The new vaccine is designed to prevent cervical cancer by stimulating the body’s immune system to make antibodies that will prevent the virus from infecting the woman. Unlike many vaccines that may contain live or killed virus particles, the HPV vaccine does not contain any genetic material responsible for creating warts, dysplasia or cancer. Instead, the HPV virus is made up of the outer protein coat (cover) of the HPV virus. This cover tricks the immune system and causes it to make antibodies that protect the patient from infection. Because the vaccine contains none of the harmful viral genetic material, the vaccine is quite safe to administer to patients.

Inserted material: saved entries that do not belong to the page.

(** The guards undo the drop of whatever they guard. *)
Lemma fold_keeps {A} (cond : A → bool) (at_ : A → nat) l d i :
  is_dropped (fold_left (λ d e, if cond e then <[at_ e := false]> d else d) l d) i = true →
  is_dropped d i = true ∧ ∀ e, e ∈ l → at_ e = i → cond e = false.
Proof.
  revert d. induction l as [|e l IH]; intros d; simpl.
  - intros Hd. split; [done|]. by intros e ?%elem_of_nil.
  - intros [Hd Hl]%IH. assert (is_dropped d i = true ∧ (at_ e = i → cond e = false)) as [Hd' He].
    { destruct (cond e); [|done]. rewrite is_dropped_insert in Hd.
      case_decide as E; [by case_decide|]. split; [done|]. by intros ?%E. }
    split; [done|]. intros e' [->|He']%elem_of_cons; [done|]. by apply Hl.
Qed.

Lemma guard_drops_guards d i : is_dropped (guard_drops registry sealed d) i = true →
  is_dropped d i = true ∧ ∀ c, ss_claims sealed !! i = Some c → guarded registry sealed c = false.
Proof.
  unfold guard_drops. intros [Hd Hg]%(fold_keeps (λ e : nat * SealedClaim, guarded registry sealed e.2) fst).
  split; [done|]. intros c Hc. apply (Hg (i, c)); [|done]. unfold enumerate.
  apply elem_of_lookup_imap. by exists i, c.
Qed.

(** Everything that is said of a dropped claim by the marks and the guards. *)
Lemma marked_drops_reason i : is_dropped (marked_drops registry json_to_string sealed) i = true →
  (∃ slot, slot ∈ slots_of json_to_string sealed ∧ marked_by slot i)
  ∧ ∀ c, ss_claims sealed !! i = Some c → guarded registry sealed c = false.
Proof.
  unfold marked_drops. intros [Hd Hg]%guard_drops_guards. split; [|done].
  apply mark_slots_marks in Hd as [Hd|Hd]; [|done]. unfold is_dropped in Hd.
  destruct (replicate _ false !! i) as [b|] eqn:E; [|done]. apply lookup_replicate in E as [-> _]. done.
Qed.
Definition batch_time (w : Writer) (clock : option (Z * option Z)) (now_ms : Z) : Z :=
  write_time (mkClockReads (wr_cuts w) (u_to_string <$> last (wr_batches w)) clock now_ms).

Definition writer_step (w : Writer) (e : WriterEvent) : Writer :=
  match e with
  | SealCut cut => mkWriter (cut :: wr_cuts w) (wr_batches w)
  | WriteBatch clock now_ms => mkWriter (wr_cuts w) (wr_batches w ++ [batch_time w clock now_ms])
  end.

Definition is_i64 (z : Z) : Prop := (i64_min ≤ z ≤ i64_max)%Z.

Definition event_ok (e : WriterEvent) : Prop :=
  match e with
  | SealCut cut => is_i64 cut
  | WriteBatch clock now_ms =>
      is_u128 now_ms ∧ match clock with
                       | Some (offset, at_ms) => is_i64 offset ∧ match at_ms with Some a => is_i64 a | None => True end
                       | None => True
                       end
  end.

Lemma fold_max_bounds l x :
  (x ≤ fold_left Z.max l x)%Z ∧ (∀ y, y ∈ l → (y ≤ fold_left Z.max l x)%Z) ∧
  (fold_left Z.max l x = x ∨ fold_left Z.max l x ∈ l).
Proof.
  revert x. induction l as [|y l IH]; intros x; cbn.
  - split_and!; [lia|by intros y ?%elem_of_nil|by left].
  - destruct (IH (Z.max x y)) as (H1 & H2 & H3). split_and!; [lia| |].
    + intros z [->|Hz]%elem_of_cons; [lia|by apply H2].
    + rewrite elem_of_cons. destruct H3 as [H3|H3]; [|tauto].
      destruct (Z.max_spec x y) as [[_ E]|[_ E]]; rewrite E in *; tauto.
Qed.

(** A write is dated at or after every cut sealed and the writer's newest batch, and fits. *)
Lemma write_time_bounds r :
  (∀ c, c ∈ ck_cuts r → (c ≤ write_time r)%Z) ∧
  (∀ own, is_u128 own → ck_newest_own r = Some (u_to_string own) → (own ≤ write_time r)%Z).
Proof.
  unfold write_time. destruct (default (0, None)%Z (ck_write_clock r)) as [offset at_ms]. split.
  - intros c Hc. destruct (ck_cuts r) as [|c0 cs]; [by apply elem_of_nil in Hc|].
    destruct (fold_max_bounds cs c0) as (H1 & H2 & _).
    apply elem_of_cons in Hc as [->|Hc]; [lia|]. specialize (H2 c Hc). lia.
  - intros own Hown ->. cbn [mbind option_bind]. rewrite parse_u128_text by done. cbn. lia.
Qed.

Lemma batch_time_fits w clock now_ms :
  Forall is_i64 (wr_cuts w) → Forall is_u128 (wr_batches w) → event_ok (WriteBatch clock now_ms) →
  is_u128 (batch_time w clock now_ms).
Proof.
  intros Hcuts Hb [[Hn0 Hn1] Hclock]. unfold batch_time, write_time. cbn [ck_cuts ck_newest_own ck_write_clock ck_now_ms].
  assert (Hfloor : (0 ≤ match wr_cuts w with [] => 0 | c :: cs => Z.max 0 (fold_left Z.max cs c) end ≤ i64_max)%Z).
  { destruct (wr_cuts w) as [|c cs]; [by unfold i64_max|]. rewrite List.Forall_forall in Hcuts.
    destruct (fold_max_bounds cs c) as (_ & _ & Hin).
    assert (is_i64 (fold_left Z.max cs c)) as [_ Hi].
    { apply Hcuts, list_elem_of_In. rewrite elem_of_cons. destruct Hin as [->|?]; tauto. }
    unfold i64_max in *. lia. }
  assert (Hown : is_u128 (default 0%Z ((u_to_string <$> last (wr_batches w)) ≫= parse_u128))).
  { destruct (last (wr_batches w)) as [own|] eqn:Hl; cbn; [|by vm_compute].
    rewrite List.Forall_forall in Hb. assert (is_u128 own) as Ho.
    { apply Hb, list_elem_of_In. by apply last_Some_elem_of. }
    by rewrite parse_u128_text. }
  unfold is_u128, is_i64, i64_min, i64_max, i128_max, u128_max in *.
  destruct clock as [[offset [at_ms|]]|]; cbn; lia.
Qed.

The FDA recently approved the first commercially available HPV vaccine for use in humans, based on several clinical studies that demonstrate the effectiveness of this preventative vaccine. In those studies, the HPV vaccine was shown to be 90 to 100% effective in preventing the transmission of HPV infection and the development of pre–cancer. Currently, the vaccine is recommended for all girls between the ages of 11 and 12. It is administered as a three–shot series: an initial injection followed by injections one month and six months later. There is evidence that the vaccine may be effective in women up to age 26. Information on vaccinating boys or men is still in review, but appears to be effective.

The results from these studies are exciting. The vaccine appears to be safe, well tolerated, and effective in preventing HPV infection. While the duration of protection from the vaccine still needs further evaluation, HPV vaccines are an important strategy for disease prevention. This major medical advancement is an exciting new complement to patient education, screening with Pap smears and other lifestyle changes in the battle against genital warts, cervical dysplasia, and cervical cancer.